Whether Muller had time to read Caspari's paper in detail before he gave his speech, we don't know, but it seems unlikely, as he didn't write back to Stern on Caspari's results. Furthermore, Muller would have been quite busy preparing his Nobel Prize address, which was delivered on December 12. In this speech, Muller repeated his long-held view that X-rays and other forms of radiation caused mutations, that the dose-response was linear, and that this was true for total doses (of gamma rays) as low as 400r delivered over 28 days.

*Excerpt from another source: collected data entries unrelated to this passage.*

(** ** [main] *)

(** When the transport fails, the run prints the error and the failure
    message, and no table. *)
Lemma main_transport_failure (member_id : string) (size : Z) :
  let '(returned, out) :=
    run (main (λ _ _, Raise (RequestException ConnectionError)) member_id size) in
  returned = Ok ()
  ∧ last out = Some (Print "Failed to fetch data. Please check your internet connection and member ID.")
  ∧ printed_table out = None.
Proof. by repeat split. Qed.

(** * Further properties *)

(** ** [calculate_rating_change], beyond optional integers *)

Lemma sign_prefixed_inj (x y : Z) : sign_prefixed x = sign_prefixed y → x = y.
Proof.
  destruct x as [|p|p], y as [|q|q]; try done; cbn; intros [= H];
    change (pretty p = pretty q) in H; apply (inj pretty) in H; by subst.
Qed.

(** X1: the Change text of two integer ratings tells their difference:
    two pairs get the same text exactly when they differ by the same
    amount, and the text starts with "+" exactly for a gain. *)
Theorem calculate_rating_change_decodes (b a b' a' : Z) :
  (calculate_rating_change (VInt b) (VInt a)
   = calculate_rating_change (VInt b') (VInt a') ↔ a - b = a' - b')
  ∧ ((∃ digits, calculate_rating_change (VInt b) (VInt a)
                = Ok (VStr ("+" +:+ digits))) ↔ b < a).
Proof.
  rewrite !calculate_rating_change_int. split.
  - split; [| by intros ->].
    intros [= H]. by apply sign_prefixed_inj.
  - split.
    + intros [digits [= H]]. destruct (a - b) as [|p|p] eqn:E; try done. lia.
    + intros H. destruct (a - b) as [|p|p] eqn:E; try lia. by eexists.
Qed.

(** X2: a rating that is [None] makes the change "Pending", whatever the
    other rating is; and when neither is [None], a rating that came as
    text, as a list or as an object makes the subtraction raise
    [TypeError]. *)
Theorem calculate_rating_change_raises (rating_before rating_after : value) :
  (is_none rating_before || is_none rating_after = true →
   calculate_rating_change rating_before rating_after = Ok (VStr "Pending"))
  ∧ (is_none rating_before = false → is_none rating_after = false →
     not_a_number rating_before || not_a_number rating_after = true →
     calculate_rating_change rating_before rating_after = Raise TypeError).
Proof.
  unfold calculate_rating_change, py_sub. split.
  - intros H. rewrite orb_comm in H. by rewrite H.
  - intros -> -> H. cbn [orb].
    destruct rating_before, rating_after; done.
Qed.

Lemma calculate_rating_change_raises_witness :
  calculate_rating_change (VStr "1500") (VInt 1520) = Raise TypeError.
Proof.
  apply (calculate_rating_change_raises (VStr "1500") (VInt 1520)); reflexivity.
Defined.

(** ** [format_date] on every value *)

Lemma str_or_not (v : value) : (∃ s, v = VStr s) ∨ (∀ s, v ≠ VStr s).
Proof. destruct v; try (by right); left; by eexists. Qed.

Lemma format_date_not_str (v : value) :
  (∀ s, v ≠ VStr s) →
  format_date v = Ok (if truthy v then v else VStr "N/A").
Proof.
  intros Hv. unfold format_date, format_date_with.
  destruct (truthy v) eqn:E; [| done].
  destruct v; try done. by destruct (Hv s).
Qed.

Lemma strftime_Y_m_d_truthy (date : datetime) :
  truthy (VStr (strftime_Y_m_d date)) = true.
Proof. unfold strftime_Y_m_d. by destruct (str_int (year date)). Qed.

(** X3: whatever JSON value stands where the date should be, [format_date]
    returns, and never with something blank: a falsy value (null, 0, false,
    an empty string, list or object) gives "N/A", and a truthy value that
    is not a string is handed back as it is. *)
Theorem format_date_any_value (date_string : value) :
  ∃ shown,
    format_date date_string = Ok shown
    ∧ truthy shown = true
    ∧ (truthy date_string = false → shown = VStr "N/A")
    ∧ ((∀ s, date_string ≠ VStr s) → truthy date_string = true →
       shown = date_string).
Proof.
  destruct (str_or_not date_string) as [[s ->] | Hv].
  - rewrite format_date_str, truthy_str.
    case_bool_decide as Hs.
    + subst. exists (VStr "N/A"). by repeat split.
    + destruct (fromisoformat _) as [date|].
      * exists (VStr (strftime_Y_m_d date)).
        split; [done | split; [apply strftime_Y_m_d_truthy |]].
        split; [| by intros H; destruct (H s)].
        by rewrite bool_decide_eq_true_2.
      * exists (VStr s). rewrite truthy_str.
        split; [done | split; [by rewrite bool_decide_eq_true_2 |]].
        split; [| done]. by rewrite bool_decide_eq_true_2.
  - rewrite (format_date_not_str _ Hv).
    destruct (truthy date_string) eqn:E; by eexists.
Qed.

Lemma format_date_any_value_witness :
  ∃ shown,
    format_date (VInt 20240310) = Ok shown
    ∧ truthy shown = true
    ∧ (truthy (VInt 20240310) = false → shown = VStr "N/A")
    ∧ ((∀ s, VInt 20240310 ≠ VStr s) → truthy (VInt 20240310) = true →
       shown = VInt 20240310).
Proof. exact (format_date_any_value (VInt 20240310)). Defined.

(** Fewer than four digits before the first "-" are no year for the
    parser. *)
Lemma parse_digits_short (k n : nat) (acc y : Z) (rest : string) :
  0 ≤ y < 10 ^ Z.of_nat k →
  parse_digits (k + S n) acc (zero_padded k y +:+ String "-" rest) = None.
Proof.
  revert acc y. induction k as [|k IH]; intros acc y Hy; [done |].
  rewrite Nat2Z.inj_succ, Z.pow_succ_r in * by lia.
  assert (0 < 10 ^ Z.of_nat k) as Hpow by (apply Z.pow_pos_nonneg; lia).
  pose proof (Z.div_mod y (10 ^ Z.of_nat k) ltac:(lia)) as Hdm.
  pose proof (Z.mod_pos_bound y (10 ^ Z.of_nat k) Hpow) as Hmod.
  assert (0 ≤ y / 10 ^ Z.of_nat k ≤ 9) as Hd.
  { split; [apply Z.div_pos; lia |].
    apply Z.lt_succ_r, Z.div_lt_upper_bound; lia. }
  rewrite Hdm at 1. rewrite (Z.mul_comm (10 ^ Z.of_nat k)).
  rewrite zero_padded_cons by done.
  change (String ?c ?a +:+ ?b) with (String c (a +:+ b)).
  change (S k + S n)%nat with (S (k + S n)).
  cbn [parse_digits]. rewrite digit_of_digit_char by done.
  cbn [mbind option_bind]. by rewrite IH.
Qed.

Based on this evidence, he asserted that there was "no escape from the conclusion that there is no threshold dose, and that individual mutations result from individual 'hits.'"
Eventually, Caspari retested his results, which were then reported in a Genetics article published with Stern that appeared in early 1948. In this paper, Stern and Caspari discussed the special difficulties in conducting experiments at such low doses spread out over many days. Nonetheless, in no uncertain terms, the Caspari-Stern paper reported that there was no increase in mutation rate and acknowledged that this result was at odds with Stern and others' earlier findings. For this reason, it is difficult to imagine what exactly Professor Calabrese had in mind when he accused Stern and Muller of covering up Caspari's results.
After publishing this paper, Caspari, who had had enough of the tedious work that was required to compute mutation rates in flies, went on to greener pastures, leaving to other researchers the question of whether flies exposed to low-dosage radiation over an extended period of time show an increased mutation rate. Meanwhile researchers turned their attention to the study of radiation effects on mice and other animals. In the case of humans, an enormous body of data was analyzed by John Gofman, who established the Biomedical Research Division for the Lawrence Livermore National Laboratory, unambiguously re-establishing that there was no safe level of radiation. In light of the proliferation of nuclear reactors in subsequent years, and the two major accidents at Chernobyl and Fukushima, the public would be well advised to be afraid, to fear for themselves as well as the health of future generations.
James Schwartz
Brookline, Mass.
Mr. Schwartz is the author of In Pursuit of the Gene: From Darwin to DNA.